Un commissaire à la Simplification administrative

La compétitivité retrouvée passera par l'allégement du fardeau réglementaire qui pèse sur les entreprises européennes. Le rapport Draghi propose de nommer un nouveau vice-président de la Commission européenne chargé de la simplification. Sa mission : faire le ménage dans la jungle réglementaire bruxelloise. Il dénonce la surréglementation européenne dans les secteurs d'avenir. « Selon les estimations, dit-il, le Règlement général sur la protection des données (RGPD) a réduit les bénéfices des petites entreprises technologiques de plus de 15 %. J'ai recueilli les témoignages d'entrepreneurs qui ont quitté l'Europe pour les États-Unis, pour la raison qu'ils ne pouvaient pas se permettre d'embaucher du personnel uniquement pour se conformer à cette réglementation. »

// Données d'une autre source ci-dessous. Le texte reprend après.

(** * frequent_apriori: the Apriori miner and the rule deriver

    A shallow embedding of [frequent_apriori/Abstracts.py] and
    [frequent_apriori/Memory.py].

    Modelling conventions.
    - A Python [frozenset] of item labels is a [gset string]; a set of
      transaction ids is a [gset nat].  Python leaves the iteration order of a
      set unspecified; wherever the source iterates over a set we iterate over
      [elements], one fixed enumeration without repetitions.
    - The inverted index (a [dict]) is a [gmap string (gset nat)].
    - The [float] values the program computes (quotients of counts) are
      kept as exact rationals ([Q]); the rounding of binary64 is not
      modelled.  A division whose divisor is zero raises
      [ZeroDivisionError], as Python's [/] does on both [int] and [float].
    - The itemset lists the miner returns on two different stores are
      compared up to their order ([same_outcome]): the order among itemsets
      of equal support follows the iteration order of sets.
    - The threshold [minimum_support] comes from the caller and is a
      [pyfloat]: a finite value, an infinity or a NaN.  [int] raises on an
      infinity and on a NaN, and every comparison with a NaN is false.
    - Exceptions are explicit: every fallible function returns a [result].
      The [while] loop of the miner is run with fuel, and [OutOfFuel] is shown
      never to be produced by the top-level function. *)

From Stdlib Require Import QArith.
From stdpp Require Import gmap strings list fin_maps sorting.

#[local] Set Warnings "-clear-no-such-hyp".

Local Open Scope Z_scope.
Local Open Scope nat_scope.

(** ** Exceptions *)

Inductive exn : Set :=
| ZeroDivisionError
| TypeError
| KeyError
| ValueError
| OverflowError.

Inductive result (A : Type) : Type :=
| Ret (a : A)
| Raise (e : exn)
| OutOfFuel.

Arguments Ret {A} a.
Arguments Raise {A} e.
Arguments OutOfFuel {A}.

#[global] Instance result_bind : MBind result := λ A B k m,
  match m with
  | Ret a => k a
  | Raise e => Raise e
  | OutOfFuel => OutOfFuel
  end.

#[global] Instance result_ret : MRet result := λ A a, Ret a.

(** [for x in l: ... append ...] where the body may raise. *)
Fixpoint mapM {A B : Type} (f : A → result B) (l : list A) : result (list B) :=
  match l with
  | [] => Ret []
  | x :: t => y ← f x; ys ← mapM f t; Ret (y :: ys)
  end.

(** ** itertools.combinations *)

(** [combinations iterable r]: the [r]-length subsequences of the input, in
    lexicographic order of positions. *)
Fixpoint combinations {A : Type} (l : list A) (r : nat) {struct l} : list (list A) :=
  match r, l with
  | O, _ => [[]]
  | S _, [] => []
  | S r', x :: t => map (cons x) (combinations t r') ++ combinations t r
  end.

(** ** Value objects *)

Record FrequentSet : Type := mkFrequentSet {
  items : gset string;
  support : nat;
  relative_support : Q
}.

Record AssociationRule : Type := mkAssociationRule {
  condition : gset string;
  consequence : gset string;
  confidence : Q;
  lift : Q
}.

(** [FrequentSet.__lt__] *)
Definition FrequentSet_lt (self other : FrequentSet) : bool :=
  bool_decide (support self < support other).

(** [AssociationRule.__lt__] *)
Definition Qltb (x y : Q) : bool := negb (Qle_bool y x).

Definition AssociationRule_lt (self other : AssociationRule) : bool :=
  Qltb (confidence self) (confidence other) && Qltb (lift self) (lift other).

(** ** The transaction store *)

Record Store : Type := mkStore {
  _transaction_index : gmap string (gset nat);
  _transaction_count : nat
}.

(** [FrequentPatterns._index_transactions] (Memory.py): the inner loop over
    the items of one transaction, then the loop over the transactions with the
    running row number. *)
Definition index_item (transaction_row : nat) (transaction_index : gmap string (gset nat))
    (item : string) : gmap string (gset nat) :=
  <[item := {[transaction_row]} ∪ default ∅ (transaction_index !! item)]> transaction_index.

Fixpoint index_rows (transaction_row : nat) (transaction_index : gmap string (gset nat))
    (transactions : list (list string)) : gmap string (gset nat) :=
  match transactions with
  | [] => transaction_index
  | transaction :: rest =>
      index_rows (S transaction_row)
        (foldl (index_item (S transaction_row)) transaction_index transaction) rest
  end.

Definition _index_transactions (transactions : list (list string)) : gmap string (gset nat) :=
  index_rows 0 ∅ transactions.

(** [FrequentPatternsAbstract.__init__]: [transactions] defaults to [None];
    [len(transactions)] is evaluated first. *)
Definition py_len {A : Type} (o : option (list A)) : result nat :=
  match o with
  | None => Raise TypeError
  | Some l => Ret (length l)
  end.

Definition __init__ (transactions : option (list (list string))) : result Store :=
  count ← py_len transactions;
  match transactions with
  | Some txs => Ret (mkStore (_index_transactions txs) count)
  | None => Ret (mkStore ∅ count)
  end.

(** [_get_all_items] and [_item_transactions] (Memory.py).  The keys come in
    some order; the only caller collects them into a set. *)
Definition _get_all_items (self : Store) : list string :=
  elements (dom (_transaction_index self)).

Definition _item_transactions (self : Store) (item : string) : gset nat :=
  default ∅ (_transaction_index self !! item).

(** ** The support query *)

(** [functools.reduce(f, seq)] without initial value: [TypeError] on an empty
    sequence. *)
Definition reduce {A : Type} (f : A → A → A) (l : list A) : result A :=
  match l with
  | [] => Raise TypeError
  | x :: t => Ret (foldl f x t)
  end.

(** [float(a) / b] *)
Definition py_div (a b : Q) : result Q :=
  if Qeq_bool b 0 then Raise ZeroDivisionError else Ret (a / b)%Q.

Definition Qnat (n : nat) : Q := inject_Z (Z.of_nat n).

Definition __support_value (self : Store) (candidate : gset string) : result (nat * Q) :=
  transactions ← reduce (∩) (map (_item_transactions self) (elements candidate));
  let support := size transactions in
  relative_support ← py_div (Qnat support) (Qnat (_transaction_count self));
  Ret (support, relative_support).

(** ** sorted *)

(** [sorted(l)] driven by [__lt__] only, as a stable insertion sort: each
    element in turn is moved left past the elements of the sorted prefix that
    it is [<] than.  The prefix is kept last-element-first.  On a strict weak
    order this yields the one stable sorted arrangement. *)
Fixpoint insert_from_right {A : Type} (lt : A → A → bool) (x : A) (prefix_rev : list A) : list A :=
  match prefix_rev with
  | [] => [x]
  | y :: rest => if lt x y then y :: insert_from_right lt x rest else x :: prefix_rev
  end.

Definition sorted {A : Type} (lt : A → A → bool) (l : list A) : list A :=
  reverse (foldl (λ prefix_rev x, insert_from_right lt x prefix_rev) [] l).

(** [sorted(l, reverse=True)]: reverse, sort, reverse (this keeps the sort
    stable). *)
Definition sorted_reverse {A : Type} (lt : A → A → bool) (l : list A) : list A :=
  reverse (sorted lt (reverse l)).

(** [enumerate]: an object together with its position; the position stands
    for the identity of the object. *)
Definition enumerate {A : Type} (l : list A) : list (nat * A) :=
  zip (seq 0 (length l)) l.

Le rapport Draghi a le mérite de poser un diagnostic clair et de proposer des solutions ambitieuses. Reste à savoir si les dirigeants européens auront le courage politique de s'en saisir. La mise en œuvre de ces propositions nécessiterait une refonte en profondeur des traités européens, un exercice toujours périlleux. Elle impliquerait également des transferts supplémentaires de souveraineté vers Bruxelles dans des domaines aussi sensibles que la politique industrielle ou la fiscalité.

Maintenant ou jamais

Mais l'Europe a-t-elle vraiment le choix ? Le statu quo n'est plus une option. Comme le souligne Mario Draghi dans son rapport, « l'Europe entre dans une période sans précédent de son histoire, où un changement technologique rapide et des transitions sectorielles se combineront avec une population en âge de travailler en diminution ».

Pour le sauveur de l'euro, le grand saut dans la modernité, c'est maintenant ou jamais. L'Europe doit se réinventer si elle veut rester dans la course. L'histoire jugera les responsables européens à leur réaction aux propositions de l'ancien président du Conseil italien.